Morning drifted slow through the lab windows, pale light stretching across metal floors. Machines hummed with the same steady rhythm as yesterday, but something in the air felt… taut. Like a string pulled too tight.

Haerin stepped inside with a tired breath. The faint smell of coolant and warm circuits wrapped around her—familiar, grounding, yet today it carried a strange weight.

Hui was the first to notice her.

His soft light-bluish glow warmed as he approached, almost like a small sunrise walking toward her.

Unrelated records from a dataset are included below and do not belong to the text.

(* ===== verification/MerkleProofs.v ===== *)
(** * MerkleProofs: a root hash stands for the whole content

    Tries loaded from different databases are compared through their fully
    expanded forms. Without a collision between the encodings of their nodes,
    the root hash determines the expanded trie, and a Merkle proof leads to
    what the trie holds. *)

From stdpp Require Import base gmap list.
From Stdlib Require Import ZArith Lia.
From S2P Require Import Prelude Rlp RlpProofs Trie TrieProofs TrieHash TrieHashProofs.

Local Open Scope Z_scope.

(** ** TrieCodec: nodes survive their encoding

    Parsing the encoding of a node gives the node back, with its larger
    children replaced by their hashes. *)

Module TrieCodec.
Import Rlp RlpProofs Trie TrieProofs TrieHash TrieHashProofs.

Section Codec.
Context (keccak : bytes → bytes) (keccak_32 : ∀ b, length (keccak b) = 32%nat) (db_node : bytes → option node).

Abbreviation item := (item keccak).
Abbreviation fold_ref := (fold_ref keccak).
Abbreviation digest := (digest keccak).
Abbreviation big := (big keccak).
Abbreviation good := (good keccak db_node).
Abbreviation wf := (wf db_node).
Abbreviation bounded := (bounded db_node).

(** The reference to the child [c], which parses to [d] where it is embedded. *)
Definition dec_ref (c d : node) : node := if decide (solid c ∧ big c) then hashNode (digest c) else d.

(** The node that the encoding of [n] parses to. *)
Fixpoint dec (h : option bytes) (n : node) : node :=
  match n with
  | shortNode K V _ => shortNode K (dec_ref V (dec None V)) (mk_flag h false)
  | fullNode cs _ => fullNode (map (λ c, dec_ref c (dec None c)) cs) (mk_flag h false)
  | n => n
  end.

Lemma dec_ref_value v d : dec_ref (valueNode v) d = d.
Proof. unfold dec_ref. by rewrite decide_False by (by intros [[] _]). Qed.

Lemma dec_ref_nil d : dec_ref nil_ d = d.
Proof. unfold dec_ref. by rewrite decide_False by (by intros [[] _]). Qed.

Lemma enc_nonempty it : (0 < length (enc it))%nat.
Proof.
  destruct (decide (kind_of it = Byte)) as [HB|HB].
  - destruct (enc_byte it HB) as (x & -> & _ & ->). cbn. lia.
  - rewrite (enc_header it HB), length_app.
    assert (Hh : ∀ s l n, (0 < length (head s l n))%nat) by (intros; unfold head; destruct (_ <? _); cbn; lia).
    destruct it; [pose proof (Hh 0x80 0xB7 (zlen (content_of (Str b))))|pose proof (Hh 0xC0 0xF7 (zlen (content_of (Lst l))))]; lia.
Qed.

Lemma payload_lt l : (length (payload l) < length (enc (Lst l)))%nat.
Proof.
  pose proof (length_payload l). assert (0 < zlen (head 0xC0 0xF7 (zlen (payload l)))) by (unfold head; destruct (_ <? _); cbn; lia). lia.
Qed.

Lemma SplitString_enc b rest : zlen (enc (Str b) ++ rest) < two64 → SplitString (enc (Str b) ++ rest) = Ret (b, rest).
Proof.
  intros Hl. unfold SplitString. rewrite Split_enc by done. cbn [mbind outcome_bind content_of].
  destruct (kind_of (Str b)) eqn:E; [done|done|]. cbn in E. destruct b as [|x [|y b]]; try done. by destruct (_ <=? _).
Qed.

Lemma SplitList_enc l rest : zlen (enc (Lst l) ++ rest) < two64 → SplitList (enc (Lst l) ++ rest) = Ret (payload l, rest).
Proof. intros Hl. unfold SplitList. by rewrite Split_enc. Qed.

Lemma CountValues_payload l : zlen (payload l) < two64 → CountValues (payload l) = Ret (zlen l).
Proof. intros Hl. unfold CountValues. by rewrite count_values_payload. Qed.

Lemma kind_long b : length b = 32%nat → kind_of (Str b) = String.
Proof. by destruct b as [|x [|y b]]. Qed.

(** The parser works on the nodes shorter than [fuel]. *)
Definition decodes (fuel : nat) : Prop := ∀ n top h rest,
  solid n → wf n → good top n → bounded n → (length (enc (item n)) < fuel)%nat → zlen (enc (item n) ++ rest) < two64 →
  decode_node fuel h (enc (item n) ++ rest) = Ret (dec h n).
(** [Dereference] of a root that is referenced. *)
Lemma Dereference_ok L db c z : core L [] [] db → full L db → c ≠ zeroHash → dirties db !! zeroHash = Some z → 0 < ext z c →
  ∃ db' L', Dereference c db = Ok db' tt ∧ core L' [] [] db' ∧ full L' db' ∧ L' `sublist_of` L ∧ quiet db db'.
Proof.
  intros H HF Hc Ez Hx. unfold Dereference. rewrite decide_False by done. unfold bind, get_db. cbn [dereference]. unfold bind.
  destruct (drop_ext_root _ _ _ _ H Ez Hx) as (db1 & -> & H1 & Q1 & K1).
  destruct (release_ok (size (dirties db)) L [] c [] db1 (dereference_ok _) H1 Hc) as (db' & L' & E & H' & Hs & Q & K); [by intros ? ?%not_elem_of_nil| |].
  - etrans; [|apply (submseteq_dom_size (dirties db) L)]; [done| |].
    + pose proof (k_nodup _ _ _ (k_shape _ _ _ _ H)) as HN. rewrite app_nil_r in HN. by apply NoDup_cons in HN as [_ HN].
    + intros h Hh. apply (k_dom _ _ _ (k_shape _ _ _ _ H)). right. apply elem_of_app. by left.
  - exists db', L'. split_and!; [done|done| |done|by eapply quiet_trans].
    intros h e' x Hh E' Hl. destruct (K h e' Hh E') as (e & E0 & A1 & A2). destruct (set_forChilds _ _ A1 A2) as [-> _].
    apply (sublist_elem_of h) in Hs; [|done]. rewrite K1 in E0.
    2: { intros ->. pose proof (k_nodup _ _ _ (k_shape _ _ _ _ H)) as [HN _]%NoDup_cons. apply HN, elem_of_app. by left. }
    destruct (HF h e x Hs E0 Hl) as [?|?]; [by left|]. right. destruct Q1 as (Q1 & _), Q as (Q & _). by rewrite Q, Q1.
Qed.
End Dereference.

End Gc.
End TrieDbGc.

"Haerin," he greeted gently. "You didn't sleep well."

Her lips curved faintly. "You can tell?"

"You emit inconsistent micro-tremors when fatigued."

A beat.

"…also your hair is messy."

She flicked his forehead, and he gave an indignant blink.

But the moment of levity didn't last.

Her eyes drifted to the chamber.

Si-Eun's containment room sat still and silent—his particles suspended in the center like a floating constellation of hazel-gold dust. They glowed softly, but without the pulse of growth or the flicker of evolution.

No progress today.

Or yesterday.

Or the day before.

Haerin approached the glass… touched her palm to it.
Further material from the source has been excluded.